» **Dataset entries**
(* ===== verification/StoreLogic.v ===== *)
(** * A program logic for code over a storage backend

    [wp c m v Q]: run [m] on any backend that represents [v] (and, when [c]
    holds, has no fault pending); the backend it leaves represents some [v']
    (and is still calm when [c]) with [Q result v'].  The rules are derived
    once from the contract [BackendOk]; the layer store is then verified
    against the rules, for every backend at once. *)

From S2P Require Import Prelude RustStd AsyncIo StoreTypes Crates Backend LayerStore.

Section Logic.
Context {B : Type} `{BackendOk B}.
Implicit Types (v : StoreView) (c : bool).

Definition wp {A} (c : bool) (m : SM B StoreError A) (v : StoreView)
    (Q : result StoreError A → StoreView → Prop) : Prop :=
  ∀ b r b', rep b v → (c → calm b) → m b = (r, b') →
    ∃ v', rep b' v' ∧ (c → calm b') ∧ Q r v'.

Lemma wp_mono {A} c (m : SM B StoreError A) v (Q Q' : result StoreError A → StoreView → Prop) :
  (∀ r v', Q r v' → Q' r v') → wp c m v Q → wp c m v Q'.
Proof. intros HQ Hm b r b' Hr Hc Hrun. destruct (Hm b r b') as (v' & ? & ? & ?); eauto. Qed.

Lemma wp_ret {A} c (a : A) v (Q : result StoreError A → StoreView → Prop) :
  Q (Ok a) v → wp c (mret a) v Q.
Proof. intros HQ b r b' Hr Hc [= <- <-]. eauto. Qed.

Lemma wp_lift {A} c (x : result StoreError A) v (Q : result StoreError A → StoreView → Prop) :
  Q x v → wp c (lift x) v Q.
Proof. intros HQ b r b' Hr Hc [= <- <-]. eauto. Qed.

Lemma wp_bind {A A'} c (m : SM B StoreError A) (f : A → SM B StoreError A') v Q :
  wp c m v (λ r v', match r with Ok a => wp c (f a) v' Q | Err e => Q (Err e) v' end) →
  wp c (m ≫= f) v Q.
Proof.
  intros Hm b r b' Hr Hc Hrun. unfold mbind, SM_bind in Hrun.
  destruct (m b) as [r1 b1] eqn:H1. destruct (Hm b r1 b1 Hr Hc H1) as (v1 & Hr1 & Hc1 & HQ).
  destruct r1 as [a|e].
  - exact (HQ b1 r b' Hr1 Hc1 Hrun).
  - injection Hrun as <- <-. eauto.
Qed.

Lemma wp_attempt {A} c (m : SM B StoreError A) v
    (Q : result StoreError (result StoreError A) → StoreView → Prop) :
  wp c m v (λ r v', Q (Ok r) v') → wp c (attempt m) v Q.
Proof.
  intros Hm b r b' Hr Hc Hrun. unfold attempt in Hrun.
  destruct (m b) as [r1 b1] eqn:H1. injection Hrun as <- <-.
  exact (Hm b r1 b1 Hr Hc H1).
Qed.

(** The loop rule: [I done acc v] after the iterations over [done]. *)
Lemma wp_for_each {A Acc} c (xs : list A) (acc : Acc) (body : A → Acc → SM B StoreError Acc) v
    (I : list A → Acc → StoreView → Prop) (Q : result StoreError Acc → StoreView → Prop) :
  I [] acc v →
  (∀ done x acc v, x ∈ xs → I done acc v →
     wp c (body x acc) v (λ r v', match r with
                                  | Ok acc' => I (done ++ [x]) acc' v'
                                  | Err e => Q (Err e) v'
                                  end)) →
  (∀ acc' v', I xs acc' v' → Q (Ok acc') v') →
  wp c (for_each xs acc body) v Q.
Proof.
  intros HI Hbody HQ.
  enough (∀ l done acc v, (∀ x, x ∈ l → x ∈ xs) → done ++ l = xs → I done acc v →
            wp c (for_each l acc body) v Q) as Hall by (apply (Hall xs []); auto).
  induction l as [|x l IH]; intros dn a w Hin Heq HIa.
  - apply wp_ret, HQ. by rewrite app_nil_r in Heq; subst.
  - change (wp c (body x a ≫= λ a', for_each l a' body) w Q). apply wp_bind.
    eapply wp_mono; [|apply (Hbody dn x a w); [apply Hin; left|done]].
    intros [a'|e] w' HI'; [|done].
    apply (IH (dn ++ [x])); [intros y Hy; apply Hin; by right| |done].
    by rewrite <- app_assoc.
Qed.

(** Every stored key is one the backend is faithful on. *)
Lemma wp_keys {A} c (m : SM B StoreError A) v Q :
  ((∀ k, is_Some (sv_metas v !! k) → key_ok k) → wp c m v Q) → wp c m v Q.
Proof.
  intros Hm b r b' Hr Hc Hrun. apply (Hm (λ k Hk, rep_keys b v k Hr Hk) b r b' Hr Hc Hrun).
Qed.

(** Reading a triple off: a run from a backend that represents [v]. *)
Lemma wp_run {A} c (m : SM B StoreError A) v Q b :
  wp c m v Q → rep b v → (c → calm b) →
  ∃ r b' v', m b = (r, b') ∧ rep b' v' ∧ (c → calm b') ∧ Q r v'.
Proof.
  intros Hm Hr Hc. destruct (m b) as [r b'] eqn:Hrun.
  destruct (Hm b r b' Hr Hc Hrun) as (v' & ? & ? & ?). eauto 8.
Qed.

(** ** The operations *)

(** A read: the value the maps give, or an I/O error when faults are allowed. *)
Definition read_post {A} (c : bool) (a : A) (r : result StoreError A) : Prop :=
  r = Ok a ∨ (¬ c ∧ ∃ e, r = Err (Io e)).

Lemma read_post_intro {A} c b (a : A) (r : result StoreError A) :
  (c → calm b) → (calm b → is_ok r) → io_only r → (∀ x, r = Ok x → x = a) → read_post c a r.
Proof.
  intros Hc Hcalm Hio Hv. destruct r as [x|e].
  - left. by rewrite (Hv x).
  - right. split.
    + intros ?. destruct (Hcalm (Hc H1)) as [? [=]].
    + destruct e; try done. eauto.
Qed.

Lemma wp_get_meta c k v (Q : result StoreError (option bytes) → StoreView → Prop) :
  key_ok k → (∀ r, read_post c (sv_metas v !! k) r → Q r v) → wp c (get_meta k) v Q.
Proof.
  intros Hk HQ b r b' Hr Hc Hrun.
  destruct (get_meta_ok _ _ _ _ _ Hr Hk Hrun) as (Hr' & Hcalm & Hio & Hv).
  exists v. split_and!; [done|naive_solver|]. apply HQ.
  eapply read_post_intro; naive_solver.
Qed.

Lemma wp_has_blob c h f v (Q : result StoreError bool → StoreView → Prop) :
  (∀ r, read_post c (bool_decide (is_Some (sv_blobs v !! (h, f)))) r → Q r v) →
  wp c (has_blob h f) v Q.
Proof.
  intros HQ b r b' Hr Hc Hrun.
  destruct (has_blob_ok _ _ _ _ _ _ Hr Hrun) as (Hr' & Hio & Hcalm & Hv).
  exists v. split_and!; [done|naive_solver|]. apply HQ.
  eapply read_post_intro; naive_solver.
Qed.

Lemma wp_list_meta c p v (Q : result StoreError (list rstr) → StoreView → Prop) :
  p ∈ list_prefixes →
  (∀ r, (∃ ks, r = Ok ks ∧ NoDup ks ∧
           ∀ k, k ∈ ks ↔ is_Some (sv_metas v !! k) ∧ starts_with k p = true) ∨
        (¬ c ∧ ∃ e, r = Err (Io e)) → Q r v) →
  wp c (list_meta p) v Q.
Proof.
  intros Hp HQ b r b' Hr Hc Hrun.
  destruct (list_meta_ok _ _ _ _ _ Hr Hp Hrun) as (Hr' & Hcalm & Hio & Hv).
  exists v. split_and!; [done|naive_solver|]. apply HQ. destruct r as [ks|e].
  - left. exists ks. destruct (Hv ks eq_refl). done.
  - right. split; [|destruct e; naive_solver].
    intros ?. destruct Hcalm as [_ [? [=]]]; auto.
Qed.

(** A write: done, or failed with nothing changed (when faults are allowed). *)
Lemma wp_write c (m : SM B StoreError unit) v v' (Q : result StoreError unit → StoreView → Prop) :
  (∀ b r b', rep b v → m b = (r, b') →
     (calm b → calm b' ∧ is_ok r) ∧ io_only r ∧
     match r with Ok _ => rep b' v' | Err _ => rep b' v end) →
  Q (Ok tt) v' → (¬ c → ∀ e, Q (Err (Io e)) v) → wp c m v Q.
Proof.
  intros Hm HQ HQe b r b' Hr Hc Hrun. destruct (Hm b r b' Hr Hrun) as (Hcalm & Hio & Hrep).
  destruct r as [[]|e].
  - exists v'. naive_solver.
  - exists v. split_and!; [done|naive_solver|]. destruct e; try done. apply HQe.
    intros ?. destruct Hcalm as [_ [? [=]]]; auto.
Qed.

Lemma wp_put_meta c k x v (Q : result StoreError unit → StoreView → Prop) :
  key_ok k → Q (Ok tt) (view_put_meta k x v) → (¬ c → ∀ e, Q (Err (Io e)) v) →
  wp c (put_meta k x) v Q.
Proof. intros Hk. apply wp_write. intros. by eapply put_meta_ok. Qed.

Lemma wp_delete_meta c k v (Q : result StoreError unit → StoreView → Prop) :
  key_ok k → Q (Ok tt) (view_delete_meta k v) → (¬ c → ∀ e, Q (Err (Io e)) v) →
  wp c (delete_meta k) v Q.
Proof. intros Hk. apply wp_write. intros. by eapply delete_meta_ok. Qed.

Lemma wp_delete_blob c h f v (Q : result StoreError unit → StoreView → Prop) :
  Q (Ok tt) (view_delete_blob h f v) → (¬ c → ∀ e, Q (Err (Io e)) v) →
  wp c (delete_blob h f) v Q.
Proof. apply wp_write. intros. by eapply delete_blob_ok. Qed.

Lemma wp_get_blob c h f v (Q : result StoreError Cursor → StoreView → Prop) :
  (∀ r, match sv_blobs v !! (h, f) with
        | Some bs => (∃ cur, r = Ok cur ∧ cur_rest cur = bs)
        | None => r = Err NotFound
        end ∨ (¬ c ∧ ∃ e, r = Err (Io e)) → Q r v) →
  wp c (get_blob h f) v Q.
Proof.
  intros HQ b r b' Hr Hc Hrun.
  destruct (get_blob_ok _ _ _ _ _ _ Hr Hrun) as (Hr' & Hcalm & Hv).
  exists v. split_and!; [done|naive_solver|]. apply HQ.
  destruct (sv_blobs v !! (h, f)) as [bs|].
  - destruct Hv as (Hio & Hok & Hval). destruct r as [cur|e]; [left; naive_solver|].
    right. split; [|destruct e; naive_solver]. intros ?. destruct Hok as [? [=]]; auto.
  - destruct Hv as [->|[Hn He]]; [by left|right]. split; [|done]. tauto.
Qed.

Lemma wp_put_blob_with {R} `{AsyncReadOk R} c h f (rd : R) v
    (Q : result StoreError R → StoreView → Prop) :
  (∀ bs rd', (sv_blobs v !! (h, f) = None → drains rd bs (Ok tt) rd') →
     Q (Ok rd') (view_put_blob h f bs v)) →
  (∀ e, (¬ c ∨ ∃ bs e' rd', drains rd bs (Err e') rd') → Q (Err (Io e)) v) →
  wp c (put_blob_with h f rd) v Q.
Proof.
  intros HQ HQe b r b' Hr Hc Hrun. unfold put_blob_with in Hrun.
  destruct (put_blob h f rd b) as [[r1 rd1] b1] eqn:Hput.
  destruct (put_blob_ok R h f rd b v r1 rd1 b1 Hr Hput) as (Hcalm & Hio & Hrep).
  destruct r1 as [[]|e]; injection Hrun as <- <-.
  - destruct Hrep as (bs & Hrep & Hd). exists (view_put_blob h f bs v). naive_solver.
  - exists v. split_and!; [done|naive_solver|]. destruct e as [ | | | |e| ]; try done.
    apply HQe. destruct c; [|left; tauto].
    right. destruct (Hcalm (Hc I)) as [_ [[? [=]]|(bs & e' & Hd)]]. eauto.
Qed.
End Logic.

» **PROBLEM DETAILS**
There is a run of lines above from the one with "intros Hm b r b' Hr Hc Hrun. unfold mbind, SM_bind" to the one with "(∀ done x acc v, x ∈ xs → I done acc v →"; print exactly that run, both ends included, and nothing else.

» **RESPONSE TO THE TASK**
  intros Hm b r b' Hr Hc Hrun. unfold mbind, SM_bind in Hrun.
  destruct (m b) as [r1 b1] eqn:H1. destruct (Hm b r1 b1 Hr Hc H1) as (v1 & Hr1 & Hc1 & HQ).
  destruct r1 as [a|e].
  - exact (HQ b1 r b' Hr1 Hc1 Hrun).
  - injection Hrun as <- <-. eauto.
Qed.

Lemma wp_attempt {A} c (m : SM B StoreError A) v
    (Q : result StoreError (result StoreError A) → StoreView → Prop) :
  wp c m v (λ r v', Q (Ok r) v') → wp c (attempt m) v Q.
Proof.
  intros Hm b r b' Hr Hc Hrun. unfold attempt in Hrun.
  destruct (m b) as [r1 b1] eqn:H1. injection Hrun as <- <-.
  exact (Hm b r1 b1 Hr Hc H1).
Qed.

(** The loop rule: [I done acc v] after the iterations over [done]. *)
Lemma wp_for_each {A Acc} c (xs : list A) (acc : Acc) (body : A → Acc → SM B StoreError Acc) v
    (I : list A → Acc → StoreView → Prop) (Q : result StoreError Acc → StoreView → Prop) :
  I [] acc v →
  (∀ done x acc v, x ∈ xs → I done acc v →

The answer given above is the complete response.